● **ACTION ITEM**
Make a tally of the lines in the records that include the string "intros", and give only that number.

>>>>

Lemma validated_programs_always_evaluate_witness :
  program_validate token_program = Ok tt ∧
  evaluate evaluation_limits_default token_program (token_context (lit "s")) ≠ Err Internal.
Proof.
  assert (program_validate token_program = Ok tt) as H by (vm_compute; reflexivity).
  split; [exact H|].
  exact (proj1 (validated_programs_always_evaluate token_program evaluation_limits_default
                  (token_context (lit "s")) H (single_provider _ _))).
Defined.

Lemma sensitive_values_do_not_interfere_witness :
  ∃ v w, evaluate evaluation_limits_default token_program (token_context (lit "s")) = Ok v ∧
    evaluate evaluation_limits_default token_program (token_context (lit "t")) = Ok w ∧
    v = VSensitive (VString (lit "s!")) ∧ low v w.
Proof.
  destruct (evaluate evaluation_limits_default token_program (token_context (lit "s"))) as [v|e] eqn:E1;
    [|vm_compute in E1; discriminate E1].
  destruct (evaluate evaluation_limits_default token_program (token_context (lit "t"))) as [w|e] eqn:E2;
    [|vm_compute in E2; discriminate E2].
  exists v, w. split; [reflexivity|]. split; [reflexivity|]. split.
  - vm_compute in E1. injection E1 as <-. reflexivity.
  - exact (proj1 (sensitive_values_do_not_interfere token_program evaluation_limits_default _ _ v w
                    (token_low _ _) (token_marked _) (token_marked _) E1 E2)).
Defined.

(** ** Where the code departs from its own contract *)

(** [join(x.*.k)] *)
Definition projection_program : ExpressionProgram := program_of
  [INamedValue (lit "x"); IWildcard; IIndex; ILiteral (LitString (lit "k")); IIndex;
   ICall (lit "join") 1].

(** An array of one object, marked as a whole, with or without the key. *)
Definition projection_context (entries : list (str * GithubValue)) : GithubEvaluationContext :=
  single_context (lit "x") (VArray (Given 1) [mark_sensitive (object_of 2 entries)]).

Lemma project_loop_Ok {T : CaseTable} (values : list GithubValue) (index : option GithubValue)
    (wildcard : bool) (limits : GithubExpressionLimits) (r r' : list GithubValue) :
  project_loop values index wildcard limits r = Ok r' →
  r' = r ++ (values ≫= λ v, project v index wildcard).
Proof.
  revert r. induction values as [|v values IH]; intros r; cbn [project_loop].
  - intros <-%Ok_inj. by rewrite app_nil_r.
  - intros (u & _ & H)%bind_Ok_inv. apply IH in H as ->. by rewrite <- app_assoc.
Qed.

(** C40: a projection shows which keys marked objects have. Take any array whose
    elements are marked objects, whatever they hold, and any key: the projection
    of the array to the key carries a marker exactly when one of the objects has
    the key, so a public result tells that none has; while reading the key of
    any of these objects directly always gives a marked value. *)
Theorem marked_objects_show_their_keys {T : CaseTable} (site : nat) (arc : Allocation)
    (objects : list GithubObject) (index : GithubValue) (key : str)
    (limits : GithubExpressionLimits) (e : Evaluated) :
  primitive_index_string index = Some key →
  index_filtered site (VArray arc (map (λ o, mark_sensitive (VObject o)) objects)) (Some index) false
    limits = Ok e →
  is_sensitive (evaluated_value e) = existsb (λ o, is_some (object_get o key)) objects ∧
  ∀ o f, o ∈ objects →
    index_one site (mark_sensitive (VObject o)) (Some index) false limits = Ok f →
    is_sensitive (evaluated_value f) = true.
Proof.
  intros Hk H. split.
  2: { intros o f _ Hf. apply explicit_sensitive. by eapply index_one_marked; [|exact Hf]. }
  unfold index_filtered in H. cbn [without_sensitivity is_explicitly_sensitive] in H. ok_inv.
  match goal with Hx : project_loop _ _ _ _ _ = Ok _ |- _ => apply project_loop_Ok in Hx as -> end.
  match goal with Hx : map_err _ _ = Ok _ |- _ =>
    unfold value_array in Hx; destruct (reject _ _) in Hx; [|done]; injection Hx as <- end.
  cbn [evaluated_value inherit_sensitivity is_sensitive app].
  induction objects as [|o objects IH]; [done|].
  cbn [map mbind list_bind existsb]. rewrite existsb_app, IH. f_equal.
  unfold project, mark_sensitive. cbn. rewrite Hk. cbn. destruct (object_get o key) as [v|]; [|done].
  simpl. unfold inherit_sensitivity, mark_sensitive. by destruct v.
Qed.

(** Two marked objects without the key, and one with it. *)
Lemma marked_objects_show_their_keys_witness :
  let o l := match object_of 2 l with VObject o => o | _ => MkObject (Given 0) [] ∅ end in
  ∃ e f,
    index_filtered (T := ascii_case_table) 0
      (VArray (Given 1) (map (λ o, mark_sensitive (VObject o)) [o []; o []]))
      (Some (VString (lit "k"))) false evaluation_limits_default = Ok e ∧
    index_filtered (T := ascii_case_table) 0
      (VArray (Given 1) (map (λ o, mark_sensitive (VObject o)) [o []; o [(lit "k", VNull)]]))
      (Some (VString (lit "k"))) false evaluation_limits_default = Ok f ∧
    is_sensitive (evaluated_value e) = false ∧ is_sensitive (evaluated_value f) = true.
Proof.
  intros o.
  destruct (index_filtered 0 (VArray (Given 1) (map _ [o []; o []])) _ false _) as [e|] eqn:E;
    [|vm_compute in E; discriminate E].
  destruct (index_filtered 0 (VArray (Given 1) (map _ [o []; o [(lit "k", VNull)]])) _ false _)
    as [f|] eqn:F; [|vm_compute in F; discriminate F].
  exists e, f. split; [reflexivity|]. split; [reflexivity|].
  rewrite (proj1 (marked_objects_show_their_keys _ _ _ (VString (lit "k")) (lit "k") _ _ eq_refl E)).
  rewrite (proj1 (marked_objects_show_their_keys _ _ _ (VString (lit "k")) (lit "k") _ _ eq_refl F)).
  split; vm_compute; reflexivity.
Defined.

<<<<

● **ANSWER TO THIS EXERCISE**
6